The United Nation Conference on Trade and Development (UNCTAD) has warned that the COVID-19’s economic fallout will long outlive the health crisis.
In its latest report titled ‘Impact of the COVID-19 Pandemic on Trade and Development: Transitioning to a New Normal, released on Thursday, the UN agency said that inequalities and vulnerabilities will worsen as the effects of the pandemic undermine progress on poverty and other important sustainable development goals.
“But while there is growing confidence that an end to the health pandemic is in sight, a viable vaccine will not halt the spread of economic damage, which will be felt long into the future, especially by the poorest and most vulnerable,” the report says.
The report provides a comprehensive assessment of the economic knock-ons, projecting that the global economy will contract by a staggering 4.3 per cent in 2020 and warning that the crisis could send an additional 130 million people into extreme poverty.
UNCTAD Secretary-General Mukhisa Kituyi said the COVID-19 pandemic has gravely wounded the world economy with serious consequences for everyone.
“Moving rapidly across borders, along the principal arteries of the global economy, the spread of the virus has benefited from the underlying interconnectedness – and frailties – of globalization, catapulting a global health crisis into a global economic shock that has hit the most vulnerable the hardest,” Dr Kituyi said.
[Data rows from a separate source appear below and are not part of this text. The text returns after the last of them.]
Definition isLower (c : ascii) : bool := between "a" "z" c.
Definition isUpper (c : ascii) : bool := between "A" "Z" c.
Definition isLetter (c : ascii) : bool := isLower c || isUpper c.
Definition isDigit (c : ascii) : bool := between "0" "9" c.

Definition isEmpty (s : string) : bool :=
  match s with EmptyString => true | String _ _ => false end.

Definition len (s : string) : nat := String.length s.

(** [s[n:]] and [s[:n]]. *)
Fixpoint drop (n : nat) (s : string) : string :=
  match n, s with
  | O, _ => s
  | S _, EmptyString => EmptyString
  | S n', String _ s' => drop n' s'
  end.

Fixpoint take (n : nat) (s : string) : string :=
  match n, s with
  | O, _ => EmptyString
  | S _, EmptyString => EmptyString
  | S n', String c s' => String c (take n' s')
  end.

Fixpoint rev_onto (s acc : string) : string :=
  match s with
  | EmptyString => acc
  | String c s' => rev_onto s' (String c acc)
  end.

Definition rev (s : string) : string := rev_onto s EmptyString.

Fixpoint all (p : ascii -> bool) (s : string) : bool :=
  match s with
  | EmptyString => true
  | String c s' => p c && all p s'
  end.

Fixpoint any (p : ascii -> bool) (s : string) : bool :=
  match s with
  | EmptyString => false
  | String c s' => p c || any p s'
  end.

Fixpoint HasPrefix (s prefix : string) : bool :=
  match prefix, s with
  | EmptyString, _ => true
  | String _ _, EmptyString => false
  | String p prefix', String c s' => Ascii.eqb p c && HasPrefix s' prefix'
  end.

Definition HasSuffix (s suffix : string) : bool :=
  HasPrefix (rev s) (rev suffix).

(** [strings.Index]: position of the first occurrence, or [None] for -1. *)
Fixpoint Index (s substr : string) : option nat :=
  if HasPrefix s substr then Some O
  else match s with
       | EmptyString => None
       | String _ s' => S <$> Index s' substr
       end.

(** [strings.LastIndex]: position of the last occurrence. *)
Fixpoint LastIndex (s substr : string) : option nat :=
  match s with
  | EmptyString => if isEmpty substr then Some O else None
  | String _ s' =>
      match LastIndex s' substr with
      | Some i => Some (S i)
      | None => if HasPrefix s substr then Some O else None
      end
  end.

Definition Contains (s substr : string) : bool :=
  match Index s substr with Some _ => true | None => false end.

(** [strings.Cut]: split around the first occurrence of [sep]. *)
Definition Cut (s sep : string) : string * string * bool :=
  match Index s sep with
  | Some i => (take i s, drop (i + len sep) s, true)
  | None => (s, EmptyString, false)
  end.

(** [strings.Count] for a single-byte pattern, the only use made of it. *)
Fixpoint CountByte (s : string) (b : ascii) : nat :=
  match s with
  | EmptyString => O
  | String c s' => ((if Ascii.eqb c b then 1 else 0) + CountByte s' b)%nat
  end.

Definition TrimPrefix (s prefix : string) : string :=
  if HasPrefix s prefix then drop (len prefix) s else s.

(** ASCII lower-casing.  The program lower-cases URL schemes only, and a
    scheme accepted by [getScheme] consists of ASCII bytes. *)
Definition lowerByte (c : ascii) : ascii :=
  if isUpper c then byte (code c + 32) else c.

Fixpoint ToLower (s : string) : string :=
  match s with
  | EmptyString => EmptyString
  | String c s' => String (lowerByte c) (ToLower s')
  end.

(** [strings.TrimSpace] removes leading and trailing runes for which
    [unicode.IsSpace] holds.  On the byte level those runes are exactly
    the following UTF-8 sequences; an ill-formed byte decodes to U+FFFD,
    which is not a space. *)
Definition bytes (l : list N) : string :=
  fold_right (fun n s => String (byte n) s) EmptyString l.

Definition spaceRunes : list string :=
  map bytes
    [ [9]; [10]; [11]; [12]; [13]; [32]       (* \t \n \v \f \r and space *)
    ; [194; 133]; [194; 160]                  (* U+0085, U+00A0 *)
    ; [225; 154; 128]                         (* U+1680 *)
    ; [226; 128; 128]; [226; 128; 129]; [226; 128; 130]; [226; 128; 131]
    ; [226; 128; 132]; [226; 128; 133]; [226; 128; 134]; [226; 128; 135]
    ; [226; 128; 136]; [226; 128; 137]; [226; 128; 138]  (* U+2000..U+200A *)
    ; [226; 128; 168]; [226; 128; 169]; [226; 128; 175]  (* U+2028 U+2029 U+202F *)
    ; [226; 129; 159]                         (* U+205F *)
    ; [227; 128; 128] ]%N.                    (* U+3000 *)

Fixpoint stripOne (runes : list string) (s : string) : option string :=
  match runes with
  | [] => None
  | r :: runes' =>
      if HasPrefix s r then Some (drop (len r) s) else stripOne runes' s
  end.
The report notes that the United Nations’ Sustainable Development Agenda 2030 will be derailed unless immediate policy actions are taken, especially in favour of the poorest.
“A better recovery must centre on renewed trade policy that tackles the twin challenge of market concentration and environmental impact,” the report says.
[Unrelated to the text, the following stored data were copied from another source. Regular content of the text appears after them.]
(** models/Booking.ts: [class Booking] ([metadata], [createdAt] and
    [updatedAt] left out).  [booking_id] and [confirmationCode] are [None]
    while the property is still undefined, that is before the entity was
    inserted. *)
Record Booking := mkBooking {
  booking_id : option string;
  userId : string;
  slotId : string;
  booking_venueId : string;
  confirmationCode : option string;
  booking_status : BookingStatus;
  guestCount : Z;
  notes : option string;
  bookingDate : string;
  cancelledAt : option Z;
  cancellationReason : option string;
  confirmedAt : option Z;
  completedAt : option Z;
  totalPrice : option Z
}.

(** models/User.ts: [class User], the part the coordinator consumes. *)
Record User := mkUser {
  user_id : string;
  role : UserRole;
  isActive : bool
}.

Definition Slot_set_remainingCapacity (s : Slot) (r : Z) : Slot :=
  mkSlot (slot_id s) (slot_venueId s) (date s) (startTime s) (endTime s)
         (capacity s) r (slot_status s) (price s) (slot_metadata s) (heldUntil s).

Definition Slot_set_status (s : Slot) (st : SlotStatus) : Slot :=
  mkSlot (slot_id s) (slot_venueId s) (date s) (startTime s) (endTime s)
         (capacity s) (remainingCapacity s) st (price s) (slot_metadata s)
         (heldUntil s).

Definition Slot_set_metadata (s : Slot) (md : gmap string (option string)) : Slot :=
  mkSlot (slot_id s) (slot_venueId s) (date s) (startTime s) (endTime s)
         (capacity s) (remainingCapacity s) (slot_status s) (price s) md
         (heldUntil s).

Definition Booking_set_confirmationCode (b : Booking) (c : option string) : Booking :=
  mkBooking (booking_id b) (userId b) (slotId b) (booking_venueId b) c
            (booking_status b) (guestCount b) (notes b) (bookingDate b)
            (cancelledAt b) (cancellationReason b) (confirmedAt b)
            (completedAt b) (totalPrice b).

Definition Booking_set_id (b : Booking) (i : option string) : Booking :=
  mkBooking i (userId b) (slotId b) (booking_venueId b) (confirmationCode b)
            (booking_status b) (guestCount b) (notes b) (bookingDate b)
            (cancelledAt b) (cancellationReason b) (confirmedAt b)
            (completedAt b) (totalPrice b).

(** The three assignments at the head of the cancel transaction:
    [status = CANCELLED; cancelledAt = new Date(); cancellationReason = reason]. *)
Definition Booking_set_cancelled (b : Booking) (now : Z) (reason : option string)
  : Booking :=
  mkBooking (booking_id b) (userId b) (slotId b) (booking_venueId b)
            (confirmationCode b) CANCELLED (guestCount b) (notes b)
            (bookingDate b) (Some now) reason (confirmedAt b)
            (completedAt b) (totalPrice b).

(* ===================================================================== *)
(** ** Process environment *)
(* ===================================================================== *)

(** The variables of [process.env] the modelled code reads.  A numeric
    variable is [None] when unset (or empty), and otherwise holds the integer
    [parseInt(_, 10)] reads from it. *)
Record ProcessEnv := mkEnv {
  MAX_CONCURRENT_BOOKINGS_PER_USER : option Z;
  MAX_BOOKING_ADVANCE_DAYS : option Z;
  BOOKING_CANCELLATION_WINDOW_HOURS : option Z;
  SNS_TOPIC_ARN : string
}.

(** [parseInt(process.env.X || 'd', 10)]. *)
Definition envInt (v : option Z) (d : Z) : Z := default d v.

Definition defaultEnv : ProcessEnv := mkEnv None None None "".

Definition MS_PER_HOUR : Z := 3600000.
Definition MS_PER_DAY : Z := 86400000.

(* ===================================================================== *)
(** ** String helpers of the JavaScript runtime *)
(* ===================================================================== *)

(** [String.prototype.toUpperCase] on one ASCII character. *)
Definition toUpperAscii (c : ascii) : ascii :=
  let n := nat_of_ascii c in
  if ((97 <=? n)%nat && (n <=? 122)%nat)%bool then ascii_of_nat (n - 32) else c.

Fixpoint toUpperCase (s : string) : string :=
  match s with
  | EmptyString => EmptyString
  | String c s' => String (toUpperAscii c) (toUpperCase s')
  end.

(** [s.replace(/-/g, '')]. *)
Fixpoint removeHyphens (s : string) : string :=
  match s with
  | EmptyString => EmptyString
  | String c s' =>
      if Ascii.eqb c "-"%char then removeHyphens s'
      else String c (removeHyphens s')
  end.

Definition isLowerHex (c : ascii) : bool :=
  let n := nat_of_ascii c in
  (((48 <=? n)%nat && (n <=? 57)%nat) || ((97 <=? n)%nat && (n <=? 102)%nat))%bool.

Definition isUpperHex (c : ascii) : bool :=
  let n := nat_of_ascii c in
  (((48 <=? n)%nat && (n <=? 57)%nat) || ((65 <=? n)%nat && (n <=? 70)%nat))%bool.

Fixpoint allChars (p : ascii -> bool) (s : string) : bool :=
  match s with
  | EmptyString => true
  | String c s' => (p c && allChars p s')%bool
  end.

Definition isHyphen (c : ascii) : bool := Ascii.eqb c "-"%char.

(** The textual shape of what [uuidv4()] of the [uuid] package returns:
    groups of 8, 4, 4, 4 and 12 lower-case hexadecimal digits separated by
    hyphens. *)
Definition uuidShape : list (ascii -> bool) :=
  (replicate 8 isLowerHex ++ [isHyphen] ++ replicate 4 isLowerHex ++ [isHyphen]
   ++ replicate 4 isLowerHex ++ [isHyphen] ++ replicate 4 isLowerHex
   ++ [isHyphen] ++ replicate 12 isLowerHex)%list.

Fixpoint matchesShape (shape : list (ascii -> bool)) (s : string) : bool :=
  match shape, s with
  | [], EmptyString => true
  | p :: shape', String c s' => (p c && matchesShape shape' s')%bool
  | _, _ => false
  end.

Definition isUuid (s : string) : bool := matchesShape uuidShape s.

(* ===================================================================== *)
(** ** models/Slot.ts: getters and methods *)
(* ===================================================================== *)

Module Slot.

(** [get isAvailable()]. *)
Definition isAvailable (this : Slot) : bool :=
  bool_decide (slot_status this = AVAILABLE) && (0 <? remainingCapacity this).

(** [get isPast()]: [new Date(this.endTime) < new Date()]; [now] is the
    value of [new Date()]. *)
Definition isPast (this : Slot) (now : Z) : bool :=
  endTime this <? now.

(** [canAccommodate(guestCount)]. *)
Definition canAccommodate (this : Slot) (guestCount : Z) : bool :=
  isAvailable this && (guestCount <=? remainingCapacity this).

End Slot.

(* ===================================================================== *)
(** ** models/Booking.ts: hook and getter *)
(* ===================================================================== *)

Module Booking.

(** JavaScript truthiness of the [confirmationCode] property. *)
Definition hasConfirmationCode (this : Booking) : bool :=
  match confirmationCode this with
  | None => false
  | Some c => negb (String.eqb c "")
  end.

(** [@BeforeInsert() generateConfirmationCode()]; [uuid] is the value the
    call [uuidv4()] returns. *)
Definition generateConfirmationCode (this : Booking) (uuid : string) : Booking :=
  if negb (hasConfirmationCode this) then
    let raw := toUpperCase (substring 0 8 (removeHyphens uuid)) in
    Booking_set_confirmationCode this (Some ("RSV-" +:+ raw))
  else this.

(** [get isCancellable()].  [cutoff] is computed as in the source, and as
    in the source nothing reads it. *)
Definition isCancellable (this : Booking) (env : ProcessEnv) (now : Z) : bool :=
  if bool_decide (booking_status this = CANCELLED)
     || bool_decide (booking_status this = COMPLETED)
  then false
  else
    let cancellationWindowHours :=
      envInt (BOOKING_CANCELLATION_WINDOW_HOURS env) 24 in
    let cutoff := now + cancellationWindowHours * MS_PER_HOUR in
    true.

End Booking.

(* ===================================================================== *)
(** ** The outside world *)
(* ===================================================================== *)

(** What [throw] carries: the [BookingError] class of BookingService.ts,
    [GraphQLError] with its [extensions.code] and [extensions.http.status],
    and every other [Error] (plain [new Error(..)] of the middleware, and the
    failures raised by the PostgreSQL, Redis and BullMQ clients). *)
Inductive Error :=
| BookingError (message code : string) (statusCode : Z)
| GraphQLError (message code : string) (httpStatus : option Z)
| JsError (message : string).

(** The three tables, keyed by primary key. *)
Record Database := mkDatabase {
  users : gmap string User;
  bookings : gmap string Booking;
  slots : gmap string Slot
}.

(** A Redis string key: its value and, when set with PX or EX, the instant
    at which it expires. *)
Record RedisEntry := mkRedisEntry {
  entry_value : string;
  expiresAt : option Z
}.

(** A job handed to BullMQ: its name and the fields of its payload. *)
Record Job := mkJob {
  job_name : string;
  job_data : list (string * string)
}.

(** models of services/NotificationService.ts *)
Inductive NotificationType :=
| BOOKING_CONFIRMED | BOOKING_CANCELLED | BOOKING_REMINDER
| SLOT_AVAILABLE | WAITLIST_PROMOTED.

Record NotificationPayload := mkNotification {
  notif_type : NotificationType;
  notif_userId : string;
  notif_data : list (string * string)
}.

(** The payload published on the SLOT_UPDATED topic. *)
Record SlotUpdate := mkSlotUpdate {
  su_slotId : string;
  su_venueId : string;
  su_status : SlotStatus;
  su_remainingCapacity : Z
}.

(** The calls made to the infrastructure, in the order they are made. *)
Inductive Call :=
| CallAcquireLock (key : string)
| CallReleaseLock (key : string)
| CallConnect
| CallStartTransaction (isolation : string)
| CallCommit
| CallRollback
| CallRelease
| CallCacheDel (key : string)
| CallAddJob (name : string)
| CallSnsPublish.

(** Which infrastructure calls fail, and with what message.  The head of
    [commitFaults] decides the next [commitTransaction] ([None], or an empty
    list: the commit succeeds).  All other infrastructure calls of the
    modelled code (reads, saves, lock commands) are taken to succeed. *)
Record Faults := mkFaults {
  commitFaults : list (option string);
  rollbackFault : option string;
  cacheDelFault : option string;
  addJobFault : option string;
  snsFault : option string
}.

Definition noFaults : Faults := mkFaults [] None None None None.

(** The values the generators produce at their next call: the primary key
    PostgreSQL assigns to the next inserted booking, the result of the next
    [uuidv4()], and the base-36 digits of the next [Math.random()]. *)
Record Entropy := mkEntropy {
  nextBookingId : string;
  nextUuid : string;
  nextRandom : string
}.

Record World := mkWorld {
  db : Database;                   (* committed rows *)
  tx : option Database;            (* rows as seen by the open transaction *)
  redis : gmap string RedisEntry;
  clock : Z;                       (* new Date() / Date.now() *)
  env : ProcessEnv;
  entropy : Entropy;
  faults : Faults;
  jobs : list Job;                 (* queue contents, oldest first *)
  notifications : list NotificationPayload;  (* published to SNS *)
  published : list SlotUpdate;     (* pubsub, SLOT_UPDATED topic *)
  trace : list Call                (* oldest first *)
}.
It also says that there is a pressing need to reshape global production networks to be more green, inclusive, and sustainable while simultaneously resetting the multilateral system, to support the most vulnerable and deliver on climate action.
“The pandemic’s impact has been asymmetric and tilted towards the most vulnerable, both within and across countries, affecting disproportionately low-income households, migrants, informal workers and women,” the report adds.
Global poverty according to the report is also on the rise for the first time since the 1998 Asian financial crisis. In 1990, the global poverty rate was 35.9 per cent. By 2018 it had been curtailed to 8.6 per cent but has already inched up to 8.8 per cent this year and will likely rise throughout 2021.
“Additionally, COVID-19 has had disproportionate effect on two sectors – tourism and micro, small and medium-sized enterprises – which employ many vulnerable groups. For example, while older men may have suffered more from the health emergency, females and young people are most affected by the economic crisis. Across the 32 countries for which gender disaggregated data are available, the countries with higher COVID-19 incidence have seen greater increases in female unemployment than male,” the report notes.
The report estimates that about 79.4 per cent of workers in sub-Saharan Africa and 84.5 per cent of workers in LDCs do not have access to any social protection or labour programmes.
The report calls for stepped-up international assistance, which would include offering debt relief to many poorer nations so that they have the fiscal space needed to address the pandemic’s economic impacts on their populations.
In the report, the UN’s trade and development body provides a roadmap for recovery that requires an overdue and opportune shift in the structure of global trade and cooperation.
“COVID-19 has been painful and course-altering, but it is also a catalyst for needed change,” Dr. Kituyi said, adding “We need to reshape global production networks and reset multilateral cooperation for the better.”
Global production networks will play a critical role in producing and distributing the new vaccine, as they have in moving critical medical supplies during the crisis.
But vaccine deployment will likely expose long-entrenched inequalities in the global trading system that the report says must change to “recover better”.
“Now is the right time to address the weaknesses of globalization that led to the rapid spread of the virus around the world and its uneven economic impacts,” Dr. Kituyi said.
“Such efforts must go hand in hand with the arrival of potential vaccines to market, otherwise we risk reinforcing those inequalities that turned this health emergency into an economic crisis in the first place.”
The report says the crisis can be a catalyst for new, more resilient production networks based on value chains that are shorter, and more regional, sustainable and digital.